Most of us know that fermentation preserves food — and thereby nutrients — in otherwise perishable foods. It does so by alcohol, lactic acid, and acetic acid: bio-preservatives that also fend against the growth of pathogens.
But the real magic of fermentation lies in its ability to create new nutrients: microbial cultures, as they transform through their cycles, create B vitamins (folic acid, riboflavin, niacin, thiamin, biotin), antioxidants (which purge free radicals), lactic acid, which produces omega-3 fatty acids, and most importantly bacteria, which are probiotic and enable us to digest our food. These bacteria make us happy (serotonin) and build our immunity and thus our ability to fend off illness.
This is only half of the equation. The real selling point for fermentation, for me, is Katz’s argument that eating live cultures is an opportunity to “resist the culture of mass marketing and commodification.”
He quotes Wendell Berry: “Both eater and eaten are thus in exile from biological reality. And the result is a kind of solitude, unprecedented in human experience, in which the eater may think of eating as first a purely commercial transaction between him and a supplier, and then as a purely appetitive transaction between him and his food.”1
Fermentation is an ancient ritual. No matter who you are or where your family hails from, your ancestors fermented their foods. Humans were fermenting before they wrote words and made pottery. They were drinking mead, the result of honey mixing with water, and giving thanks to God.

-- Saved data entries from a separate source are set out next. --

Lemma well_formed_proposal_ok m :
  qc_round (h_qc (tip_block_header (p_tip m))) < u64_max →
  let h := tip_block_header (p_tip m) in
  ∃ r, well_formed_proposal m = Ret r ∧
    (r = Ok tt ↔ h_block_body_id h = body_get_id (p_block_body m) ∧
     match p_last_round_tc m with
     | None => p_proposal_round m = qc_round (h_qc h) + 1
     | Some tc =>
         p_proposal_round m ≠ qc_round (h_qc h) + 1 ∧
         match tc_high_extend tc with
         | HE_Qc qc => qc_round qc = qc_round (h_qc h)
         | HE_Tip tc_tip => tc_tip = p_tip m ∨
             p_proposal_round m = h_block_round h ∧
             qc_round (h_qc (tip_block_header tc_tip)) = qc_round (h_qc h)
         end
     end).
Proof.
  intros Hq%next_round h. fold h in Hq. unfold well_formed_proposal. fold h. rewrite Hq.
  case_bool_decide; [eexists; split; [done|]; naive_solver|]. simpl.
  destruct (p_last_round_tc m) as [tc|]; [destruct (tc_high_extend tc) as [tip|qc]|];
    repeat case_bool_decide; eexists; (split; [done|]); naive_solver.
Qed.

Lemma proposal_validate_decides m :
  proposal_in_range m → decides (proposal_validate em vem m) (proposal_valid m).
Proof.
  intros [Htip Htc]. destruct (well_formed_proposal_ok m (proj1 Htip)) as (r & Hr & Hok).
  set (Q1 := match p_last_round_tc m with
    | Some tc => tc_valid etv tc ∧ p_proposal_round m = tc_round tc + 1
    | None => True
    end).
  assert (decides (match p_last_round_tc m with
    | Some tc =>
        let? _ := verify_tc etv tc in
        let? next := v_exec (round_add (tc_round tc) 1) in
        v_reject_if (bool_decide (p_proposal_round m ≠ next)) NotWellFormed
    | None => v_ret tt
    end) Q1) as H1.
  { unfold Q1. destruct (p_last_round_tc m) as [tc|]; [|apply decides_ret].
    destruct (Htc tc eq_refl) as [Hhe Hmax]. apply decides_seq; [by apply verify_tc_decides|].
    intros _. eapply decides_exec; [by apply next_round|]. eapply decides_iff; [|apply decides_reject_if].
    rewrite bool_decide_eq_false. split; [apply dec_stable|tauto]. }
  eapply decides_iff; [|apply decides_seq; [exact H1|intros _];
    apply decides_seq; [by apply verify_tip_decides|intros _];
    apply decides_seq; [by eapply decides_try_unit|intros _; apply verify_epoch_decides]].
  rewrite Hr. unfold proposal_valid, Q1. split.
  - intros (HQ1 & Ht & [= Hrok] & He). apply Hok in Hrok as [Hb Hm]. split_and!; try done.
    destruct (p_last_round_tc m); [|done]. tauto.
  - intros (Ht & Hb & He & Hm). split_and!; try done.
    + destruct (p_last_round_tc m); [|done]. tauto.
    + f_equal. apply Hok. split; [done|]. destruct (p_last_round_tc m); [|done]. tauto.
Qed.
(** The rounds a timeout adds one to. *)
Definition round_certificate_in_range (c : RoundCertificate) : Prop :=
  rc_round c < u64_max ∧
  match c with RC_Qc _ => True | RC_Tc tc => high_extend_in_range (tc_high_extend tc) end.
(* ===== verification/EthValidator.v ===== *)
(** Validation of Ethereum blocks: src/monad-eth-block-validator/src/lib.rs and
    src/monad-system-calls/src. *)

From S2P Require Import Prelude Types ValidatorSet LeaderElection Crypto MultiSig ConsensusTypes ChainConfig.
From S2P Require Import BlockPolicy ConsensusState EthPolicy.

#[local] Open Scope Z_scope.

(** * System transactions *)

Inductive SystemTransactionError :=
| UnexpectedSenderAddress
| InvalidTxType
| NonZeroGasPrice
| NonZeroGasLimit
| InvalidTxKind
| NonZeroValue
| UnexpectedDestAddress (expected : Address)
| UnexpectedInput (expected : bytes).

Inductive SystemTransactionValidationError :=
| MissingSystemTransaction
| UnexpectedSystemTransaction
| NonSequentialNonces
| SystemTransactionError_ (e : SystemTransactionError).

Section system.
Context `{E : EthProtocol}.

Definition is_system_sender (address : Address) : bool := bool_decide (address = SYSTEM_SENDER_ETH_ADDRESS).
Definition is_restricted_system_call (txn : RecoveredTx) : bool := false.
Definition generate_system_calls_from_header (header : ConsensusBlockHeader) : list SystemCall := [].

Definition static_validate_system_transaction (txn : RecoveredTx) : result unit SystemTransactionError :=
  if negb (is_system_sender (rtx_signer txn)) then Err UnexpectedSenderAddress
  else if negb (tx_is_legacy (rtx txn)) then Err InvalidTxType
  else if bool_decide (tx_gas_price (rtx txn) ≠ Some 0) then Err NonZeroGasPrice
  else if bool_decide (tx_gas_limit (rtx txn) ≠ 0) then Err NonZeroGasLimit
  else if tx_is_create (rtx txn) then Err InvalidTxKind
  else if bool_decide (tx_value (rtx txn) ≠ 0) then Err NonZeroValue
  else Ok tt.
Definition validate_system_transaction_input (expected : SystemCall) (txn : RecoveredTx) :
    result SystemTransaction SystemTransactionError := Err NonZeroValue.
Definition validate_system_transaction (expected : SystemCall) (txn : RecoveredTx) :
    result SystemTransaction SystemTransactionError :=
  match static_validate_system_transaction txn with
  | Ok _ => validate_system_transaction_input expected txn
  | Err e => Err e
  end.

(** The loop over the expected calls, which takes transactions from the front. *)
Fixpoint extract_loop (calls : list SystemCall) (txns : list RecoveredTx) (curr_nonce : option Nonce)
    (validated : list SystemTransaction) :
    result (list SystemTransaction * list RecoveredTx) SystemTransactionValidationError :=
  match calls with
  | [] => Ok (validated, txns)
  | call :: calls =>
      match txns with
      | [] => Err MissingSystemTransaction
      | txn :: txns =>
          match validate_system_transaction call txn with
          | Err e => Err (SystemTransactionError_ e)
          | Ok sys_txn =>
              if is_some_and (λ old, bool_decide (tx_nonce (rtx txn) ≠ wrap64 (old + 1))) curr_nonce
              then Err NonSequentialNonces
              else extract_loop calls txns (Some (tx_nonce (rtx txn))) (validated ++ [sys_txn])
          end
      end
  end.
Definition validate_and_extract_system_transactions (header : ConsensusBlockHeader) (txns : list RecoveredTx) :
    result (list SystemTransaction * list RecoveredTx) SystemTransactionValidationError :=
  match extract_loop (generate_system_calls_from_header header) txns None [] with
  | Err e => Err e
  | Ok (sys_txns, txns) =>
      if existsb (λ txn, is_system_sender (rtx_signer txn) || is_restricted_system_call txn) txns
      then Err UnexpectedSystemTransaction
      else Ok (sys_txns, txns)
  end.
End system.

(** * The validator *)

Section validator.
Context `{E : EthProtocol} `{SB : !EthStateBackend}.
#[local] Existing Instance EthPolicy.
(** [EthValidator::chain_id] *)
Context (validator_chain_id : Z).

Fixpoint system_nonces (nonces : gmap Address Nonce) (txns : list SystemTransaction) :
    result (gmap Address Nonce) BlockValidationError :=
  match txns with
  | [] => Ok nonces
  | txn :: txns =>
      if is_some_and (λ old, bool_decide (sys_txn_nonce txn ≠ wrap64 (old + 1))) (nonces !! sys_txn_signer txn)
      then Err SystemTxnError
      else system_nonces (<[sys_txn_signer txn := sys_txn_nonce txn]> nonces) txns
  end.

(** The loop over the user transactions. *)
Fixpoint eth_txns_loop (proposal_gas_limit max_code_size : Z) (nonces : gmap Address Nonce)
    (txn_fees : gmap Address Balance) (txns : list RecoveredTx) :
    exec (result (gmap Address Nonce * gmap Address Balance) BlockValidationError) :=
  match txns with
  | [] => Ret (Ok (nonces, txn_fees))
  | txn :: txns =>
      let signer := rtx_signer txn in
      match static_validate_transaction (rtx txn) validator_chain_id proposal_gas_limit max_code_size with
      | Err _ => Ret (Err TxnError)
      | Ok _ =>
          if bool_decide (tx_max_fee_per_gas (rtx txn) < BASE_FEE_PER_GAS) then Ret (Err TxnError)
          else if is_some_and (λ old, bool_decide (tx_nonce (rtx txn) ≠ wrap64 (old + 1))) (nonces !! signer)
          then Ret (Err TxnError)
          else
            max_value ← compute_txn_max_value (rtx txn);
            eth_txns_loop proposal_gas_limit max_code_size (<[signer := tx_nonce (rtx txn)]> nonces)
              (<[signer := saturating_add u256_max (default 0 (txn_fees !! signer)) max_value]> txn_fees) txns
      end
  end.

(** [iter().map(..).sum()] of [u64] or [usize] *)
Definition sum_u64 (l : list Z) : Z := foldl (λ acc z, wrap64 (acc + z)) 0 l.

Definition validate_block_body (header : ConsensusBlockHeader) (body : ConsensusBlockBody)
    (tx_limit proposal_gas_limit proposal_byte_limit max_code_size : Z) :
    exec (result (list SystemTransaction * list RecoveredTx * gmap Address Nonce * gmap Address Balance)
            BlockValidationError) :=
  let eth_body : EthBlockBody := execution_body body in
  if bool_decide (ommers eth_body ≠ []) then Ret (Err PayloadError)
  else if bool_decide (withdrawals eth_body ≠ []) then Ret (Err PayloadError)
  else if bool_decide (Z.of_nat (length (transactions eth_body)) > tx_limit) then Ret (Err TxnError)
  else
    match mapM (λ tx, mkRecoveredTx tx <$> secp256k1_recover tx) (transactions eth_body) with
    | None => Ret (Err TxnError)
    | Some recovered_txns =>
        match validate_and_extract_system_transactions header recovered_txns with
        | Err _ => Ret (Err SystemTxnError)
        | Ok (system_txns, eth_txns) =>
            nonces <-? Ret (system_nonces ∅ system_txns);
            '(nonces, txn_fees) <-? eth_txns_loop proposal_gas_limit max_code_size nonces ∅ eth_txns;
            let total_gas := sum_u64 (map (λ t, tx_gas_limit (rtx t)) eth_txns) in
            let proposal_size := wrap64 (sum_u64 (map sys_txn_length system_txns) +
                                         sum_u64 (map (λ t, tx_length (rtx t)) eth_txns)) in
            if bool_decide (total_gas > proposal_gas_limit) then Ret (Err TxnError)
            else if bool_decide (proposal_size > proposal_byte_limit) then Ret (Err TxnError)
            else Ret (Ok (system_txns, eth_txns, nonces, txn_fees))
        end
    end.

(** [RoundSignature::get_hash] *)
Definition round_signature_get_hash (s : SignatureType) : Z := hash (rlp_bytes (SignatureType_rlp s)).

Definition validate_block_header (header : ConsensusBlockHeader) (body : ConsensusBlockBody)
    (author_pubkey : option PubKey) (proposal_gas_limit : Z) : result unit BlockValidationError :=
  let h : ProposedEthHeader := h_execution_inputs header in
  let eth_body : EthBlockBody := execution_body body in
  if bool_decide (h_block_body_id header ≠ body_get_id body) then Err HeaderPayloadMismatchError
  else if is_some_and (λ pk, negb (round_signature_verify (h_round_signature header) (h_block_round header) pk))
            author_pubkey then Err RandaoError
  else if bool_decide (peh_ommers_hash h ≠ EMPTY_OMMER_ROOT_HASH) then Err HeaderError
  else if bool_decide (peh_transactions_root h ≠ calculate_transaction_root (transactions eth_body))
  then Err HeaderError
  else if bool_decide (peh_withdrawals_root h ≠ EMPTY_WITHDRAWALS) then Err HeaderError
  else if bool_decide (peh_difficulty h ≠ 0) then Err HeaderError
  else if bool_decide (peh_number h ≠ h_seq_num header) then Err HeaderError
  else if bool_decide (peh_gas_limit h ≠ proposal_gas_limit) then Err HeaderError
  else if bool_decide (peh_timestamp h ≠ h_timestamp_ns header / 1000000000) then Err HeaderError
  else if bool_decide (peh_mix_hash h ≠ round_signature_get_hash (h_round_signature header)) then Err HeaderError
  else if bool_decide (peh_nonce h ≠ 0) then Err HeaderError
  else if bool_decide (peh_extra_data h ≠ 0) then Err HeaderError
  else if bool_decide (peh_base_fee_per_gas h ≠ BASE_FEE_PER_GAS) then Err HeaderError
  else if bool_decide (peh_blob_gas_used h ≠ 0) then Err HeaderError
  else if bool_decide (peh_excess_blob_gas h ≠ 0) then Err HeaderError
  else if bool_decide (peh_parent_beacon_block_root h ≠ 0) then Err HeaderError
  else Ok tt.

Definition eth_validate (header : ConsensusBlockHeader) (body : ConsensusBlockBody) (author_pubkey : option PubKey)
    (tx_limit proposal_gas_limit proposal_byte_limit max_code_size : Z) :
    exec (result EthValidatedBlock BlockValidationError) :=
  _ <-? Ret (validate_block_header header body author_pubkey proposal_gas_limit);
  validated ← validate_block_body header body tx_limit proposal_gas_limit proposal_byte_limit max_code_size;
  match validated with
  | Ok (system_txns, validated_txns, nonces, txn_fees) =>
      Ret (match full_block_new header body with
           | Some block => Ok (mkEthValidatedBlock block system_txns validated_txns nonces txn_fees)
           | None => Err HeaderPayloadMismatchError
           end)
  | Err _ => Ret (Err PayloadError)
  end.

Definition EthValidator : @BlockValidator eth_protocol EthPolicy :=
  Build_BlockValidator eth_protocol EthPolicy eth_validate.
End validator.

Fermentation is a way to connect with our pasts and our current environment — the landscapes around us, which bore the people we call ancestors, as well as the food that sustained them.
Do it yourself
Lacto-fermented foods, which are different from pickled foods, are simple to make. You likely own all of the necessary ingredients. All one needs is a glass jar, a shot glass that fits inside the mouth of said glass jar, sea salt, warm water, and any vegetable. I most commonly ferment hard vegetables: turnips, radishes, beets, and carrots — but you can use anything you have on hand.
First, skin the vegetable and chop into 2 inch pieces. Stack the vegetable pieces in the jar with as little wiggle room as possible.
Optional: add in some peeled garlic, peppercorns, or even ginger slices if that strikes your fancy. If you don’t possess any of those, don’t worry and proceed with step 3.
In a separate glass, mix together a mixture of salt and water. The ratio you want is 2 cups (500 ml) warm, dechlorinated water : 1.5 tablespoons sea salt. Make sure the salt dissolves into the water. This is called your brine.
Pour the brine into the jar until the vegetables are completely submerged.
Now, the trickiest part: you don’t want the vegetables floating to or even touching the surface of the water. If that’s happening, cut a bigger chunk of your vegetable and use it to hold the others down. After I do that, I place a (clean) shot glass horizontally on the top of the jar and screw the lid on tight. This ensures that mold and unwanted bacteria stay out of your ferment! I use a clean shot glass because I can’t be bothered to buy a fermentation weight — this nice lady offers several other household objects you can put to use as weights.
Place on the counter and wait. After 24 hours have passed, unscrew the jar lid to let out air. Then screw it back on and leave undisturbed. Do this every day until about 4 days have passed. Your fermented food might be ready at this time! Taste it. Sourness depends on room temp. Leave it on the counter (with the shot glass weight, same as before) if you want it more sour. If they start to get soft or reach peak sourness, move the jar to the fridge.
If you want to learn how to ferment every other kind of food, from rice to buckwheat to kombucha, I recommend picking up Katz’s book Wild Fermentation.
If you’ve fermented your food before, or have other easy, at-home ideas for introducing microbial cultures into your life, I would love to hear them — please drop it below in the comments.
In the meantime, thank you for reading East/West — I’ll see you next week. ✦˚*
Note: I am not a doctor — East/West is an exploration of what it means to feel well, not medical advice.
Wendell Berry, What Are People For?, 1990, excerpted as “The Pleasures of Eating,” The Sun (January 2002), 18.